- _YOUR INSTRUCTIONS_
Look through the data below and extract, unchanged, the lines from the one that contains "Definition apply_resolution (t" to the one that contains "rewrite sapp_cons, sapp_nil_l.", both included.

- _RECORDS FOR THE EXERCISE_
=====

(** ** Statements *)

(* crates/db/src/models/issue_comment_delivery.rs:176-198 IssueCommentDelivery::insert_if_absent *)
Definition inserted (i : Uuid) (n : NewIssueCommentDelivery)
    (r : IssueCommentDeliveryResolution) (now : DateTime) : IssueCommentDelivery :=
  {| id := i; comment_id := new_comment_id n; issue_id := new_issue_id n;
     workspace_id := res_workspace_id r; session_id := res_session_id r;
     execution_process_id := None; state := res_state r; reason := res_reason r;
     error := res_error r; source := new_source n;
     origin_session_id := new_origin_session_id n; hop_count := res_hop_count r;
     comment_author_id := new_comment_author_id n;
     comment_created_at := new_comment_created_at n; delivered_message := None;
     delivered_comment_updated_at := None; attempt_count := 0; next_attempt_at := None;
     allow_stopped_target := res_allow_stopped_target r; created_at := now;
     updated_at := now; delivered_at := None |}.

(** [None] when the fresh identifier is taken, an error of the statement; the row that is
    read back is the caller's next query. *)
(* crates/db/src/models/issue_comment_delivery.rs:176-200 IssueCommentDelivery::insert_if_absent *)
Definition insert_row (t : table) (i : Uuid) (n : NewIssueCommentDelivery)
    (r : IssueCommentDeliveryResolution) (now : DateTime) : option (table * bool) :=
  match find_by_comment_id t (new_comment_id n) with
  | Some _ => Some (t, false)
  | None =>
      match t !! i with
      | Some _ => None
      | None => Some (<[i := inserted i n r now]> t, true)
      end
  end.

(* crates/db/src/models/issue_comment_delivery.rs:170-205 IssueCommentDelivery::insert_if_absent *)
Definition insert_if_absent (t : table) (i : Uuid) (n : NewIssueCommentDelivery)
    (r : IssueCommentDeliveryResolution) (now : DateTime)
    : option (table * (IssueCommentDelivery * bool)) :=
  '(t', created) ← insert_row t i n r now;
  d ← find_by_comment_id t' (new_comment_id n);
  Some (t', (d, created)).

(* crates/db/src/models/issue_comment_delivery.rs:209-228 IssueCommentDelivery::record_snapshot *)
Definition record_snapshot (t : table) (i : Uuid) (message : string)
    (comment_updated_at now : DateTime) : table * bool :=
  update t i (state_is Dispatching) (fun _ =>
    [Set_delivered_message (Some message);
     Set_delivered_comment_updated_at (Some comment_updated_at); Set_updated_at now]).

(* crates/db/src/models/issue_comment_delivery.rs:308-336 IssueCommentDelivery::apply_resolution *)
Definition apply_resolution (t : table) (i : Uuid) (from : list IssueCommentDeliveryState)
    (r : IssueCommentDeliveryResolution) (now : DateTime) : table * bool :=
  update t i (fun d => bool_decide (as_str (state d) ∈ as_str <$> from)) (fun _ =>
    [Set_state (res_state r); Set_reason (res_reason r); Set_error (res_error r);
     Set_workspace_id (res_workspace_id r); Set_session_id (res_session_id r);
     Set_hop_count (res_hop_count r);
     Set_allow_stopped_target (res_allow_stopped_target r);
     Set_attempt_count 0; Set_next_attempt_at None; Set_updated_at now]).
#[global] Instance stored_laws : StoredActionLaws.
Proof.
  split; [done|done|..].
  - intros c Hc Hb Hq. cbn [escape_char stored].
    rewrite (bool_decide_eq_false_2 (c = newline)) by (intros ->; done).
    by rewrite !bool_decide_eq_false_2.
  - intros s prompt. exists (String "034" ""), (String "034" ""). cbn [stored_action stored].
    rewrite sapp_cons, sapp_nil_l. f_equal. induction prompt as [|c p IH]; [done|].
    cbn [escape]. by rewrite sapp_assoc, <-IH.
Qed.
(** The second comment quotes a marker, at the start of a line. *)
Definition two_comments : list DeliveredComment :=
  [{| dc_comment_id := 7; author_name := None; dc_created_at := 5; message := "first" |};
   {| dc_comment_id := 8; author_name := Some "Ada"; dc_created_at := 6;
      message := "again:" +:+ nl +:+ marker_line 9 |}].

Lemma prompt_markers_witness :
  contains (marker_line 9) (compose_delivery_prompt "VK-1" two_comments) = true /\
  extract_markers (compose_delivery_prompt "VK-1" two_comments) = [7%N; 8%N].
Proof.
  split; [by vm_compute|]. apply (prompt_markers "VK-1" two_comments); [by vm_compute|].
  repeat constructor; by vm_compute.
Defined.
End DeliveryText.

=====

- _EXERCISE OUTPUT_
Definition apply_resolution (t : table) (i : Uuid) (from : list IssueCommentDeliveryState)
    (r : IssueCommentDeliveryResolution) (now : DateTime) : table * bool :=
  update t i (fun d => bool_decide (as_str (state d) ∈ as_str <$> from)) (fun _ =>
    [Set_state (res_state r); Set_reason (res_reason r); Set_error (res_error r);
     Set_workspace_id (res_workspace_id r); Set_session_id (res_session_id r);
     Set_hop_count (res_hop_count r);
     Set_allow_stopped_target (res_allow_stopped_target r);
     Set_attempt_count 0; Set_next_attempt_at None; Set_updated_at now]).
#[global] Instance stored_laws : StoredActionLaws.
Proof.
  split; [done|done|..].
  - intros c Hc Hb Hq. cbn [escape_char stored].
    rewrite (bool_decide_eq_false_2 (c = newline)) by (intros ->; done).
    by rewrite !bool_decide_eq_false_2.
  - intros s prompt. exists (String "034" ""), (String "034" ""). cbn [stored_action stored].
    rewrite sapp_cons, sapp_nil_l. f_equal. induction prompt as [|c p IH]; [done|].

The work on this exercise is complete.